Cristian no Timão: na música, esquema de compra funciona



Em setembro de 2010 fui a um show da banda escocesa Primal Scream no Circo Voador, Rio de Janeiro. Quase de graça. Como foi possível? Entrei como financiador do show através do site www.queremos.com.br pagando R$ 200. Outros 559 fãs fizeram o mesmo. O total arrecadado garantiu o cachê da banda e a realização do show.

A partir daí, ingressos foram colocados à venda. Tudo o que foi vendido nas bilheterias foi repartido entre todos os financiadores, eu incluído. No fim do mês, meu cartão de crédito recebeu um estorno de mais da metade do dinheiro que eu havia investido.
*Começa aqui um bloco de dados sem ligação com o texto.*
(* ===== verification/ExecProofs.v ===== *)
(** Properties of program loading (Exec.v).

    [image] relates the state before loading to the state while or after it:
    the user range up to [hi] is mapped to fresh pages, everything else is as
    it was. [load_elf] keeps this on every path, so that its caller can free
    what was loaded, and on success every loadable segment is in place. *)
From S2P Require Import Prelude Machine Csr KPrint Spinlock Printf Mem Vm PageTable KernelMap UserMem UserSpace Exec.

(** * Kernel memory below the allocatable pages *)

Lemma avail_start s b : kready s -> avail s b -> start_page s <= b.
Proof.
  intros [[Hs Hb] _ _] [[Ha Hr] Hbit]. destruct (Hb _ Hbit) as [Hle _]. revert Hle Hr Ha Hs.
  unfold idx, MEM_START, MEM_END, PAGE_SIZE. intros. zlia.
Qed.

Lemma low_kbuf s pt a n : kready s -> uspace_ok s pt -> 0 <= a -> 0 <= n -> a + n <= start_page s ->
  kbuf s pt a n.
Proof.
  intros [[Hs _] _ _] Hus Ha Hn Hle. split.
  - unfold span_ok, MEM_START, MEM_END, U32 in *. lia.
  - intros x t Hx Ht. destruct (table_owned s pt t (us_wf _ _ Hus) Ht) as (_ & Hst & _).
    unfold in_page. lia.
  - intros x va Hx Hva Hal. destruct (us_page _ _ Hus va Hva Hal) as [(_ & Hst & _) _].
    unfold in_page. lia.
Qed.

(** * Loading one segment's bytes *)

Lemma wp_load_segment s pt va img off sz : uspace_ok s pt -> 0 <= va -> 0 <= sz -> va + sz <= U32 ->
  0 <= img + off < U32 -> kbuf s pt (img + off) sz ->
  wp (load_segment pt va img off sz) (fun r s' => exists m' k, s' = set_mem m' s /\
    stops (mem s) pt 0 va sz r k /\ written (mem s) m' pt 0 va (img + off) k) s.
Proof.
  intros Hus Hva Hsz Hend Hio Hb. unfold load_segment. rewrite (u32_small (img + off)) by done.
  destruct (decide (sz = 0)) as [-> | Hne].
  { cbn. apply wp_ret. exists (mem s), 0. split_and!; [by destruct s | | split; [lia | done]].
    unfold stops. lia. }
  rewrite <- (u32_small va) at 1 by lia.
  apply (wp_put_loop 0 load_segment_loop); try done; [by intros [] | lia].
Qed.

(** * The image under construction *)

(** Two entries that are the same mapping. *)
Definition same_entry (e e' : Z) : Prop := valid e' = valid e /\ (valid e = true -> e' = e).

Definition image_range (hi v : Z) : Prop := USER_BASE <= v < hi.
(* ===== verification/Asm.v ===== *)
(** RV32 assembly: the instructions that the .S files use, the register file,
    and gpr.c, whose functions are single moves.

    A program is the list of its lines, labels included; [run] executes it from
    a line on until it leaves: jumps through a register, calls a C function,
    makes a system call or returns from a trap. Registers are 32-bit values in
    [Z]; memory is that of Machine.v. Kernel addresses are mapped to themselves
    in every page table (KernelMap, ProcProofs), so that accesses go to
    physical memory; [sfence.vma] and [wfi] have no effect on what is
    modelled. *)
From S2P Require Import Prelude Machine Csr.

(** * Registers *)

(** ABI names, in the order of their numbers. *)
Inductive reg :=
  | ZERO | RA | SP | GP | TP | T0 | T1 | T2 | S0 | S1
  | A0 | A1 | A2 | A3 | A4 | A5 | A6 | A7
  | S2 | S3 | S4 | S5 | S6 | S7 | S8 | S9 | S10 | S11
  | T3 | T4 | T5 | T6.

#[global] Instance reg_eq_dec : EqDecision reg.
Proof. solve_decision. Defined.

Definition all_regs : list reg :=
  [ZERO; RA; SP; GP; TP; T0; T1; T2; S0; S1; A0; A1; A2; A3; A4; A5; A6; A7;
   S2; S3; S4; S5; S6; S7; S8; S9; S10; S11; T3; T4; T5; T6].

(** [x<n>] *)
Definition reg_num (r : reg) : Z :=
  match r with
  | ZERO => 0 | RA => 1 | SP => 2 | GP => 3 | TP => 4 | T0 => 5 | T1 => 6 | T2 => 7
  | S0 => 8 | S1 => 9 | A0 => 10 | A1 => 11 | A2 => 12 | A3 => 13 | A4 => 14 | A5 => 15
  | A6 => 16 | A7 => 17 | S2 => 18 | S3 => 19 | S4 => 20 | S5 => 21 | S6 => 22 | S7 => 23
  | S8 => 24 | S9 => 25 | S10 => 26 | S11 => 27 | T3 => 28 | T4 => 29 | T5 => 30 | T6 => 31
  end.

Lemma reg_num_inj r r' : reg_num r = reg_num r' -> r = r'.
Proof. by destruct r, r'. Qed.

Lemma reg_num_range r : 0 <= reg_num r < 32.
Proof. destruct r; cbn; lia. Qed.

Definition regfile := reg -> Z.

(** [x0] is hardwired to 0. *)
Definition rget (rs : regfile) (r : reg) : Z := if decide (r = ZERO) then 0 else rs r.
Definition rset (r : reg) (v : Z) (rs : regfile) : regfile :=
  fun x => if decide (x = r) then u32 v else rs x.

Lemma rget_eq r v rs : r <> ZERO -> rget (rset r v rs) r = u32 v.
Proof. intros H. unfold rget, rset. by rewrite decide_False, decide_True. Qed.

Lemma rget_ne r r' v rs : r' <> r -> rget (rset r v rs) r' = rget rs r'.
Proof. intros H. unfold rget, rset. by rewrite (decide_False (P := r' = r)). Qed.

Lemma rget_zero rs : rget rs ZERO = 0.
Proof. done. Qed.

Create Rewrite HintDb asm.
#[export] Hint Rewrite rget_zero : asm.
#[export] Hint Rewrite rget_eq using done : asm.
#[export] Hint Rewrite rget_ne using done : asm.

(** ** gpr.c *)

Definition r_t0 (rs : regfile) : Z := rget rs T0.
Definition w_t0 (x : Z) (rs : regfile) : regfile := rset T0 x rs.
Definition r_a0 (rs : regfile) : Z := rget rs A0.
Definition w_a0 (x : Z) (rs : regfile) : regfile := rset A0 x rs.
Definition r_a1 (rs : regfile) : Z := rget rs A1.
Definition w_a1 (x : Z) (rs : regfile) : regfile := rset A1 x rs.
Definition r_a2 (rs : regfile) : Z := rget rs A2.
Definition w_a2 (x : Z) (rs : regfile) : regfile := rset A2 x rs.
Definition r_a3 (rs : regfile) : Z := rget rs A3.
Definition w_a3 (x : Z) (rs : regfile) : regfile := rset A3 x rs.
Definition r_a4 (rs : regfile) : Z := rget rs A4.
Definition w_a4 (x : Z) (rs : regfile) : regfile := rset A4 x rs.
Definition r_a5 (rs : regfile) : Z := rget rs A5.
Definition w_a5 (x : Z) (rs : regfile) : regfile := rset A5 x rs.
Definition r_a6 (rs : regfile) : Z := rget rs A6.
Definition w_a6 (x : Z) (rs : regfile) : regfile := rset A6 x rs.
Definition r_a7 (rs : regfile) : Z := rget rs A7.
Definition w_a7 (x : Z) (rs : regfile) : regfile := rset A7 x rs.

(** The pairs, with the register of each. *)
Definition gpr : list (reg * ((regfile -> Z) * (Z -> regfile -> regfile))) :=
  [ (T0, (r_t0, w_t0)); (A0, (r_a0, w_a0)); (A1, (r_a1, w_a1)); (A2, (r_a2, w_a2)); (A3, (r_a3, w_a3)); (A4, (r_a4, w_a4));
    (A5, (r_a5, w_a5)); (A6, (r_a6, w_a6)); (A7, (r_a7, w_a7)) ].

(** What is written is read back, modulo 2^32, and no other register changes. *)
Lemma gpr_read_write : Forall (fun '(r, (rd, wr)) => forall x rs,
  rd (wr x rs) = u32 x /\ forall r', r' <> r -> rget (wr x rs) r' = rget rs r') gpr.
Proof. repeat constructor; try (by apply rget_eq); intros r' Hne; by apply rget_ne. Qed.

(** * Instructions *)

Inductive instr :=
  | Label (l : string)
  | Lw (rd : reg) (off : Z) (rs : reg)      (* lw rd, off(rs) *)
  | Lbu (rd : reg) (off : Z) (rs : reg)
  | Sw (rv : reg) (off : Z) (rs : reg)      (* sw rv, off(rs) *)
  | Addi (rd rs : reg) (imm : Z)
  | Sub (rd rs rt : reg)
  | Mul (rd rs rt : reg)
  | Mv (rd rs : reg)
  | Li (rd : reg) (imm : Z)
  | La (rd : reg) (sym : Z)                 (* the symbol's address *)
  | Csrr (rd : reg) (csr : Z)
  | Csrw (csr : Z) (rs : reg)
  | Csrrw (rd : reg) (csr : Z) (rs : reg)
  | SfenceVma
  | Wfi
  | Beqz (rs : reg) (l : string)
  | Bnez (rs : reg) (l : string)
  | Bgeu (rs rt : reg) (l : string)
  | J (l : string)
  | Jr (rs : reg)
  | Ret
  | Call (f : string)
  | Ecall
  | Sret.

(** The registers, the memory and the control registers of the hart. *)
Record mach := mk_mach {
  rg : regfile;
  mm : gmap Z Z;
  hc : gmap Z Z
}.

Definition csr_of (m : mach) (c : Z) : Z := get0 0 (hc m) c.
Definition put_reg (r : reg) (v : Z) (m : mach) : mach := mk_mach (rset r v (rg m)) (mm m) (hc m).
Definition put_mem (a v : Z) (m : mach) : mach := mk_mach (rg m) (store32 (mm m) a v) (hc m).
Definition put_csr (c v : Z) (m : mach) : mach := mk_mach (rg m) (mm m) (<[c := u32 v]> (hc m)).
Definition addr (m : mach) (rs : reg) (off : Z) : Z := rget (rg m) rs +w off.

(** Instructions after which the next line follows. *)
Definition exec (i : instr) (m : mach) : option mach :=
  match i with
  | Label _ | SfenceVma | Wfi => Some m
  | Lw rd off rs => Some (put_reg rd (load32 (mm m) (addr m rs off)) m)
  | Lbu rd off rs => Some (put_reg rd (load8 (mm m) (addr m rs off)) m)
  | Sw rv off rs => Some (put_mem (addr m rs off) (rget (rg m) rv) m)
  | Addi rd rs imm => Some (put_reg rd (rget (rg m) rs + imm) m)
  | Sub rd rs rt => Some (put_reg rd (rget (rg m) rs - rget (rg m) rt) m)
  | Mul rd rs rt => Some (put_reg rd (rget (rg m) rs * rget (rg m) rt) m)
  | Mv rd rs => Some (put_reg rd (rget (rg m) rs) m)
  | Li rd imm => Some (put_reg rd imm m)
  | La rd sym => Some (put_reg rd sym m)
  | Csrr rd c => Some (put_reg rd (csr_of m c) m)
  | Csrw c rs => Some (put_csr c (rget (rg m) rs) m)
  | Csrrw rd c rs => Some (put_reg rd (csr_of m c) (put_csr c (rget (rg m) rs) m))
  | _ => None
  end.

(** How the code is left, or where it goes on. *)
Inductive event := Jump (a : Z) | Called (f : string) | Ecalled | Sreturned.

Fixpoint line_of (l : string) (p : list instr) (n : nat) : option nat :=
  match p with
  | [] => None
  | Label l' :: p => if String.eqb l l' then Some n else line_of l p (S n)
  | _ :: p => line_of l p (S n)
  end.

Definition branch (p : list instr) (l : string) (taken : bool) (pc : nat) : option (nat + event) :=
  if taken then option_map inl (line_of l p 0) else Some (inl (S pc)).

Definition control (p : list instr) (pc : nat) (i : instr) (m : mach) : option (nat + event) :=
  match i with
  | Beqz rs l => branch p l (rget (rg m) rs =? 0) pc
  | Bnez rs l => branch p l (negb (rget (rg m) rs =? 0)) pc
  | Bgeu rs rt l => branch p l (rget (rg m) rt <=? rget (rg m) rs) pc
  | J l => branch p l true pc
  | Jr rs => Some (inr (Jump (rget (rg m) rs)))
  | Ret => Some (inr (Jump (rget (rg m) RA)))
  | Call f => Some (inr (Called f))
  | Ecall => Some (inr Ecalled)
  | Sret => Some (inr Sreturned)
  | _ => None
  end.

(** * Running *)

(** [Left e pc m]: left with [e], the line after it being [pc]; [Running]: the
    fuel is used up; [Lost]: no such line or label. *)
Inductive result :=
  | Left (e : event) (pc : nat) (m : mach)
  | Running (pc : nat) (m : mach)
  | Lost.

Fixpoint run (fuel : nat) (p : list instr) (pc : nat) (m : mach) : result :=
  match fuel with
  | O => Running pc m
  | S fuel =>
      match p !! pc with
      | None => Lost
      | Some i =>
          match exec i m with
          | Some m' => run fuel p (S pc) m'
          | None =>
              match control p pc i m with
              | Some (inl pc') => run fuel p pc' m
              | Some (inr e) => Left e (S pc) m
              | None => Lost
              end
          end
      end
  end.

(** A run of lines without branches. *)
Fixpoint execs (l : list instr) (m : mach) : option mach :=
  match l with
  | [] => Some m
  | i :: l => match exec i m with Some m' => execs l m' | None => None end
  end.

Lemma run_add n k p : forall pc m, run (n + k) p pc m =
  match run n p pc m with Running pc' m' => run k p pc' m' | r => r end.
Proof.
  induction n as [|n IH]; intros pc m; [done |]. cbn [run Nat.add]. destruct (p !! pc) as [i |]; [| done].
  destruct (exec i m); [apply IH |]. destruct (control p pc i m) as [[pc' | e] |]; [apply IH | done | done].
Qed.

(** Line by line. *)
Lemma run_S_exec n p pc m i m' : p !! pc = Some i -> exec i m = Some m' -> run (S n) p pc m = run n p (S pc) m'.
Proof. intros Hp He. cbn [run]. by rewrite Hp, He. Qed.

Lemma run_S_goto n p pc m i pc' : p !! pc = Some i -> exec i m = None -> control p pc i m = Some (inl pc') ->
  run (S n) p pc m = run n p pc' m.
Proof. intros Hp He Hc. cbn [run]. by rewrite Hp, He, Hc. Qed.

Lemma run_S_leave n p pc m i e : p !! pc = Some i -> exec i m = None -> control p pc i m = Some (inr e) ->
  run (S n) p pc m = Left e (S pc) m.
Proof. intros Hp He Hc. cbn [run]. by rewrite Hp, He, Hc. Qed.

(** More fuel does not change an answer. *)
Lemma run_more n k p pc m e pc' m' : run n p pc m = Left e pc' m' -> run (n + k) p pc m = Left e pc' m'.
Proof. intros H. by rewrite run_add, H. Qed.

Lemma run_execs l : forall p pc m m' k, execs l m = Some m' -> take (length l) (drop pc p) = l ->
  run (length l + k) p pc m = run k p (pc + length l) m'.
Proof.
  induction l as [|i l IH]; intros p pc m m' k He Hp.
  { cbn in He. injection He as <-. by rewrite Nat.add_0_r. }
  assert (Hi : p !! pc = Some i).
  { destruct (drop pc p) as [|i' q] eqn:Ed; [done |]. cbn in Hp. injection Hp as -> _.
    rewrite <- (Nat.add_0_r pc), <- lookup_drop, Ed. done. }
  assert (Hd : drop (S pc) p = tail (drop pc p)) by (rewrite <- Nat.add_1_r, <- drop_drop; by destruct (drop pc p)).
  cbn [length run Nat.add]. rewrite Hi. cbn [execs] in He. destruct (exec i m) as [m1 |]; [| done].
  rewrite <- Nat.add_succ_comm. apply IH; [done |]. rewrite Hd. destruct (drop pc p); [done |]. cbn in Hp |- *. by injection Hp.
Qed.

Lemma execs_app l l' m : execs (l ++ l') m = match execs l m with Some m' => execs l' m' | None => None end.
Proof. revert m. induction l as [|i l IH]; intros m; cbn; [done |]. by destruct (exec i m). Qed.

(** * Saving and restoring registers *)

Definition saves (b : reg) (l : list (reg * Z)) : list instr := (fun '(r, o) => Sw r o b) <$> l.
Definition loads (b : reg) (l : list (reg * Z)) : list instr := (fun '(r, o) => Lw r o b) <$> l.

(** The slots are distinct words of [n] bytes from the base on. *)
Record slots_ok (n : Z) (l : list (reg * Z)) : Prop := {
  so_range : Forall (fun e => 0 <= e.2 /\ e.2 + 4 <= n /\ e.2 mod 4 = 0) l;
  so_nodup : NoDup (l.*2);
  so_regs : NoDup (l.*1)
}.

Definition slots_okb (n : Z) (l : list (reg * Z)) : bool :=
  forallb (fun e => (0 <=? e.2) && (e.2 + 4 <=? n) && (e.2 mod 4 =? 0)) l
  && bool_decide (NoDup (l.*2)) && bool_decide (NoDup (l.*1)).

Lemma slots_okb_ok n l : slots_okb n l = true -> slots_ok n l.
Proof.
  unfold slots_okb. rewrite !andb_true_iff, !bool_decide_eq_true. intros [[H1 H2] H3]. split; [| done | done].
  apply list.Forall_forall. intros e He. apply list_elem_of_In in He. rewrite forallb_forall in H1. specialize (H1 e He). lia.
Qed.

Lemma slots_apart n l r o r' o' : slots_ok n l -> (r, o) ∈ l -> (r', o') ∈ l -> o <> o' -> o + 4 <= o' \/ o' + 4 <= o.
Proof.
  intros [Hr _ _] H1 H2 Hne. rewrite list.Forall_forall in Hr. apply Hr in H1 as (_ & _ & Hm). apply Hr in H2 as (_ & _ & Hm').
  cbn in Hm, Hm'. apply Z.mod_divide in Hm as [q ->]; [| done]. apply Z.mod_divide in Hm' as [q' ->]; [| done]. lia.
Qed.

Lemma slots_ok_cons n e l : slots_ok n (e :: l) -> slots_ok n l.
Proof. intros [H1 H2 H3]. split; [by inversion H1 | by inversion H2 | by inversion H3]. Qed.

Lemma execs_saves b n base l : forall m, rget (rg m) b = base -> 0 <= base -> base + n <= U32 -> slots_ok n l ->
  exists mm', execs (saves b l) m = Some (mk_mach (rg m) mm' (hc m)) /\
    (forall r o, (r, o) ∈ l -> load32 mm' (base + o) = u32 (rget (rg m) r)) /\
    (forall a, (forall r o, (r, o) ∈ l -> ~ (base + o <= a < base + o + 4)) -> load8 mm' a = load8 (mm m) a).
Proof.
  induction l as [|[r o] l IH]; intros m Hb H0 Hn Hok.
  { exists (mm m). split_and!; [by destruct m | | done]. intros r o Hin. by apply elem_of_nil in Hin. }
  pose proof (so_range _ _ Hok) as Hr. apply list.Forall_cons in Hr as [(Ho & Hon & _) _]. cbn in Ho, Hon.
  assert (Ha : addr m b o = base + o) by (unfold addr; rewrite Hb; apply u32_small; lia).
  change (saves b ((r, o) :: l)) with (Sw r o b :: saves b l). cbn [execs exec]. rewrite Ha.
  destruct (IH (put_mem (base + o) (rget (rg m) r) m)) as (mm' & He & Hs & Hu); [done | done | done | by eapply slots_ok_cons |].
  exists mm'. split_and!; [exact He | |].
  - intros r' o' [[= -> ->] | Hin]%elem_of_cons; [| by apply Hs]. rewrite <- load32_store32_eq with (m := mm m) (a := base + o).
    apply load32_ext. intros a Hab. apply Hu. intros r' o' Hin Hin'.
    assert (o <> o') by (intros ->; pose proof (so_nodup _ _ Hok) as Hd; cbn in Hd; apply list.NoDup_cons in Hd as [Hd _];
      by apply Hd, list_elem_of_fmap; exists (r', o')).
    destruct (slots_apart n _ r o r' o' Hok); [by left | by right | done | lia | lia].
  - intros a Hna. rewrite Hu by (intros r' o' Hin; apply (Hna r'); by right). apply load8_store32_ne.
    specialize (Hna r o ltac:(by left)). lia.
Qed.

Lemma execs_loads b n base l : forall m, rget (rg m) b = base -> 0 <= base -> base + n <= U32 -> slots_ok n l ->
  b ∉ l.*1 -> ZERO ∉ l.*1 ->
  exists rs', execs (loads b l) m = Some (mk_mach rs' (mm m) (hc m)) /\
    (forall r o, (r, o) ∈ l -> rget rs' r = load32 (mm m) (base + o)) /\
    (forall r, r ∉ l.*1 -> rget rs' r = rget (rg m) r).
Proof.
  induction l as [|[r o] l IH]; intros m Hb H0 Hn Hok Hnb Hnz.
  { exists (rg m). split_and!; [by destruct m | | done]. intros r o Hin. by apply elem_of_nil in Hin. }
  cbn [fmap list_fmap fst] in Hnb, Hnz. rewrite not_elem_of_cons in Hnb, Hnz. destruct Hnb as [Hb1 Hb2], Hnz as [Hz1 Hz2].
  pose proof (so_range _ _ Hok) as Hr. apply list.Forall_cons in Hr as [(Ho & Hon & _) _]. cbn in Ho, Hon.
  assert (Ha : addr m b o = base + o) by (unfold addr; rewrite Hb; apply u32_small; lia).
  change (loads b ((r, o) :: l)) with (Lw r o b :: loads b l). cbn [execs exec]. rewrite Ha.
  destruct (IH (put_reg r (load32 (mm m) (base + o)) m)) as (rs' & He & Hs & Hu);
    [cbn; by rewrite rget_ne | done | done | by eapply slots_ok_cons | done | done |].
  exists rs'. pose proof (so_regs _ _ Hok) as Hd. cbn in Hd. apply list.NoDup_cons in Hd as [Hd _]. split_and!; [exact He | |].
  - intros r' o' [[= -> ->] | Hin]%elem_of_cons; [| by apply Hs]. rewrite Hu by done. cbn. rewrite rget_eq by done.
    apply u32_small, load32_range.
  - intros r' Hnr. cbn [fmap list_fmap fst] in Hnr. rewrite not_elem_of_cons in Hnr. destruct Hnr as [H1 H2].
    rewrite Hu by done. cbn. by rewrite rget_ne.
Qed.

(** Executes the next line, which is no branch. *)
Ltac asm_exec := erewrite run_S_exec; [| reflexivity | reflexivity].

(** Goes to line [k]; what decides the branch is left to prove. *)
Ltac asm_goto k := erewrite (run_S_goto _ _ _ _ _ k); [| reflexivity | reflexivity | cbn [control]; unfold branch; cbn [line_of option_map String.eqb Ascii.eqb Bool.eqb]].

Ltac asm_leave := erewrite run_S_leave; [| reflexivity | reflexivity | reflexivity].
(* ===== verification/SleepConc.v ===== *)
(** Sleeping and waking under interleaving: [sleep], [wakeup], [sched] and the
    scheduler of proc.c, access by access.

    One process runs the loop every sleeper of the kernel runs,
    [lock(lk); while (!cond) sleep(chan, lk); unlock(lk)] ([wait] with
    [wait_lock], [sys_sleep] with [tickslock]); another hart runs rounds of
    [lock(lk); ...; wakeup(chan); unlock(lk)], some of which make [cond] true
    ([clockintr], [kexit]). [kexit] calls [wakeup] before it makes the condition
    true, [clockintr] after: a round may do either. A third hart's scheduler
    resumes the process when it is [READY]. A step is one lock operation or one
    access to the shared fields; a step that cannot be taken (a lock that is
    held) leaves the state as it is. *)
From S2P Require Import Prelude Machine Spinlock Proc.

(** Who holds a lock. *)
Inductive who := Sleeper | Waker | Scheduler.
#[global] Instance who_eq_dec : EqDecision who.
Proof. solve_decision. Defined.

(** Where the sleeping process is. *)
Inductive spc :=
  | SLock        (* lock(lk) *)
  | SCheck       (* while (!cond) *)
  | SLockP       (* sleep: lock(&p->lock) *)
  | SUnlockLk    (* sleep: unlock(lk) *)
  | SChan        (* sleep: p->chan = chan *)
  | SWaiting     (* sleep: p->state = WAITING *)
  | SSwtch       (* sched: swtch to the scheduler, p->lock passes to it *)
  | SOff         (* off the hart: the scheduler still holds p->lock *)
  | SAsleep      (* off the hart, p->lock released *)
  | SResumed     (* sleep: back from sched with p->lock, p->chan = NULL *)
  | SUnlockP     (* sleep: unlock(&p->lock) *)
  | SRelock      (* sleep: lock(lk) *)
  | SUnlock      (* unlock(lk) *)
  | SDone.
#[global] Instance spc_eq_dec : EqDecision spc.
Proof. solve_decision. Defined.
Isto é o crowdfunding, uma nova forma de fazer negócio surgida graças a internet. Basicamente é a união de esforços de pessoas com um mesmo objetivo.

Se não fosse meu esforço aliado ao de outros fãs, o Primal Scream nunca teria feito show em setembro no Circo Voador.

A repatriação de Cristian segue o mesmo raciocínio. Se é desejo dos torcedores que o jogador volte para o Corinthians, eles se unem e bancam o valor necessário. O que não está claro neste caso é como os financiadores poderão lucrar com isso, além do fato de ver o volante novamente com a camisa 6 do Timão.